O Museu da Língua Portuguesa lançou na segunda-feira, 13, o projeto virtual A Palavra no Agora. O objetivo é ajudar as pessoas a lidar com sentimentos decorrentes da pandemia a partir de exercícios de escrita. Disponível gratuitamente online (noagora.museu dalinguaportuguesa.org.br), o site propõe que os internautas escrevam sobre suas vidas antes da quarentena e a respeito dos próprios sentimentos atuais.
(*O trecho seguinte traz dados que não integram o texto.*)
(** * The share-chain store and the peer connection of the pool node

    A shallow embedding of
    - [src/p2pool/p2p/shares/Sharechain.ts] (module [Sharechain]),
    - the connection class [Node] (module [Node]), and
    - the coordinator [src/p2pool/p2p/Peer.ts] (module [Peer]),
    followed by the properties of the specification that are about them.

    JavaScript [Map]s are finite maps ([gmap]); arrays are lists; an event
    raised with [trigger] is appended to a log kept in the state; numbers
    that are heights or lengths are integers ([Z]). *)

From Stdlib Require Import ZArith Lia Bool Ascii String.
From Stdlib.Strings Require Import Byte.
From stdpp Require Import gmap strings list fin_maps pretty sorting.

Open Scope Z_scope.

(* ===================================================================== *)
(** * Sharechain.ts *)
(* ===================================================================== *)

Module Sharechain.

(** The attributes of a [BaseShare] that the store reads: [share.hash],
    [share.info.absheight], [share.info.data.previousShareHash] and
    [share.validity]. *)
Record BaseShare := mkShare {
  hash : string;
  absheight : Z;
  previousShareHash : string;
  validity : bool;
}.

#[global] Instance BaseShare_eq_dec : EqDecision BaseShare.
Proof. solve_decision. Defined.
O trabalho é realizado com o apoio das professoras Maria Helena Franco, do Laboratório de Estudos do Luto - LeLu, da PUC-SP, Ivânia Jann Lun, do Laboratório de Processos Psicossociais e Clínicos no Luto - LAPPSIlu, da Universidade Federal de Santa Catarina, Fabio de Paula, da Faculdade Cásper Líbero, Mariana Valente, da InternetLab, e da psicóloga Fabíola Mancilha Junqueira, arteterapeuta.

O programa surgiu da constatação dos múltiplos prejuízos causados pelo coronavírus: isolamento social e os traumas relacionados à perda de pessoas queridas, além da impossibilidade de realização dos rituais tradicionais de luto. "Vivemos um momento de perdas físicas e simbólicas. A incerteza, a morte, o adiamento de planos, a doença, o isolamento, a crise econômica, a distância - tudo isso tem um impacto enorme na vida de todos os brasileiros. Na ausência do acolhimento físico, do contato, o que nos une hoje são as palavras - ditas e escritas", explica Marília Bonas, diretora técnica do IDBrasil, organização social de cultura que gerencia o Museu da Língua Portuguesa.

E foi justamente em um momento de luto, com a morte da mãe há dez anos, que Giuseppe Frateschi começou a colocar suas emoções no papel. "Na época, vivia coisas muito conflitantes, carregava o luto por minha mãe, falecida em 2009, vítima de câncer, me sentia sozinho e sem condições de falar sobre a minha vida amorosa. Poucas vezes me senti bem para falar abertamente sobre o assunto. É estranho dizer, mas no início só conseguia falar sobre esses e outros assuntos comigo mesmo, por meio das páginas de meus diários. Aos poucos, fui mostrando certas páginas a alguns amigos, e assim, derrubei barreiras e derrotei medos", afirma.

A neuropsicóloga Gisele Calia ressalta que escrever é um dos atos mais complexos para o cérebro, mas registrar os próprios sentimentos em palavras é ainda mais desafiador, na medida em que a pessoa precisa identificar, simbolizar, significar, rejeitar, aceitar e transformar um pensamento.

"Diferentemente de simplesmente copiar uma palavra qualquer, exprimir nossos sentimentos por meio da palavra escrita exige o uso do córtex frontal, nossa parte do cérebro responsável pelo pensamento abstrato. Aí reside a beleza e a magia de escrever sobre os sentimentos: colocamos em uma forma concreta - a palavra escrita - a parcela mais abstrata de nosso ser, o sentimento", conclui.

Depois de perceber os benefícios de escrever um diário, Giuseppe começou a recomendar aos amigos que escrevam sobre o que sentem. "Contudo, acho importante recomendar para quem escreve ou deseja iniciar um diário que não permita que outras pessoas decidam o que deve escrever ou não. Para mim, escrever é um processo natural e o ponto de partida pode ser qualquer coisa: um pensamento, um sentimento bom ou mau e até uma lembrança", diz.


As informações são do jornal O Estado de S. Paulo.